WHAT THIS TASK INVOLVES →
Lines with the string "unfold" are to be identified in the listing and copied.

--- START ---

Lemma sz_single x : element x -> sz [x] = es.
Proof using. intros [Hx _]. unfold sz. by rewrite concat_single. Qed.

Lemma holds_middle m a A x B : holds m a (A ++ x :: B) -> element x /\ bytes_at m (a + sz A) x.
Proof using.
  rewrite (cons_middle x), !holds_app. intros (_ & [H1 H2] & _). rewrite concat_single in H1. by apply Forall_cons in H2 as [H2 _].
Qed.

(** Exchanging two elements of an array, given in either order. *)
Lemma swap_array swaptype m a A x B y C (up : bool) : fits swaptype -> holds m a (A ++ x :: B ++ y :: C) ->
  let p := a + sz A in let q := p + es + sz B in
  exists m', (if up then swap es swaptype m p q else swap es swaptype m q p) = Some m' /\ holds m' a (A ++ y :: B ++ x :: C) /\
    only a (a + sz (A ++ x :: B ++ y :: C)) m m'.
Proof using Hes Hes31.
  intros Hf H. cbn zeta. destruct (holds_middle m a A x _ H) as [Ex Hx].
  assert (Eq : A ++ x :: B ++ y :: C = (A ++ x :: B) ++ y :: C) by (by rewrite <- app_assoc).
  pose proof H as H'. rewrite Eq in H'. destruct (holds_middle m a _ y _ H') as [Ey Hy]. rewrite sz_app, sz_cons, !Z.add_assoc in Hy by done.
  pose proof (sz_nonneg B). set (p := a + sz A) in *. set (q := p + es + sz B) in *.
  assert (X : forall m', exchanged m m' p q x y -> holds m' a (A ++ y :: B ++ x :: C) /\ only a (a + sz (A ++ x :: B ++ y :: C)) m m').
  { intros m' He. apply (exchanged_blocks m m' a A [x] B [y] C); [done|by rewrite !sz_single|]. rewrite !concat_single, sz_single by done. done. }
  destruct up.
  - destruct (swap_elements swaptype m p q x y) as (m' & E & He); try done; [left; lia|]. exists m'. split; [done|]. by apply X.
  - destruct (swap_elements swaptype m q p y x) as (m' & E & He); try done; [right; left; lia|]. exists m'. split; [done|]. by apply X, exchanged_sym.
Qed.

Lemma swap_same swaptype m a A x B : fits swaptype -> holds m a (A ++ x :: B) ->
  exists m', swap es swaptype m (a + sz A) (a + sz A) = Some m' /\ holds m' a (A ++ x :: B) /\ only a (a + sz (A ++ x :: B)) m m'.
Proof using Hes Hes31.
  intros Hf H. destruct (holds_middle m a A x _ H) as [Ex Hx]. destruct (swap_elements swaptype m (a + sz A) (a + sz A) x x) as (m' & E & H1 & _ & F); try done; [by right; right|].
  exists m'. split; [done|]. destruct Ex as [Lx Bx]. rewrite Lx in F. pose proof (sz_nonneg A). pose proof (sz_nonneg B). rewrite sz_app, sz_cons by done. split; [|intros z Hz; apply F; lia].
  rewrite (cons_middle x), !holds_app in *. destruct H as (HA & HX & HB). rewrite sz_single in * by done. split; [apply (holds_agree m); [done|intros; apply F; lia]|].
  split; [split; [by rewrite concat_single|apply HX]|]. apply (holds_agree m); [done|intros; apply F; lia].
Qed.

(** Comparing two elements of an array. *)
Lemma compare_array m p q x y : element x -> element y -> bytes_at m p x -> bytes_at m q y -> compare es cmp m p q = Some (cmp x y).
Proof using Hes.
  intros [Lx _] [Ly _] Hx Hy. unfold compare. apply load_bytes_at in Hx, Hy. replace (Z.to_nat es) with (length x) by lia. rewrite Hx. cbn.
  replace (length x) with (length y) by lia. by rewrite Hy.
Qed.

(** ** Insertion *)

(** What the caller's function must be: a comparison of a total preorder. *)
Record comparator : Prop := {
  cmp_opp : forall x y, cmp x y < 0 <-> 0 < cmp y x;
  cmp_trans : forall x y z, cmp x y <= 0 -> cmp y z <= 0 -> cmp x z <= 0
}.
Context (Hc : comparator).

Definition below (x y : list Z) : Prop := cmp x y <= 0.
Definition sorted : list (list Z) -> Prop := StronglySorted below.

Lemma above_below x y : 0 < cmp y x -> below x y.
Proof using Hc. intros H. apply (cmp_opp Hc) in H. unfold below. lia. Qed.

Lemma sz_perm xs ys : xs ≡ₚ ys -> Forall element xs -> sz xs = sz ys.
Proof using. intros Hp He. rewrite !sz_elements, Hp by (done || by rewrite <- Hp). done. Qed.

Lemma sorted_app xs ys : sorted (xs ++ ys) <-> sorted xs /\ sorted ys /\ Forall (fun x => Forall (below x) ys) xs.
Proof using.
  unfold sorted. induction xs as [|x xs IH]; cbn; [split; [intros H; split; [constructor|done]|tauto]|]. rewrite Forall_cons. split.
  - intros H. apply StronglySorted_inv in H as [H1 H2]. apply Forall_app in H2 as [H2 H3]. apply IH in H1 as (H1 & H4 & H5). split; [by constructor|done].
  - intros (H1 & H2 & H3 & H4). apply StronglySorted_inv in H1 as [H1 H5]. constructor; [apply IH; done|]. by apply Forall_app.
Qed.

--- END ---

WRITTEN REPLY →
Proof using. intros [Hx _]. unfold sz. by rewrite concat_single. Qed.
  intros [Lx _] [Ly _] Hx Hy. unfold compare. apply load_bytes_at in Hx, Hy. replace (Z.to_nat es) with (length x) by lia. rewrite Hx. cbn.
Proof using Hc. intros H. apply (cmp_opp Hc) in H. unfold below. lia. Qed.
  unfold sorted. induction xs as [|x xs IH]; cbn; [split; [intros H; split; [constructor|done]|tauto]|]. rewrite Forall_cons. split.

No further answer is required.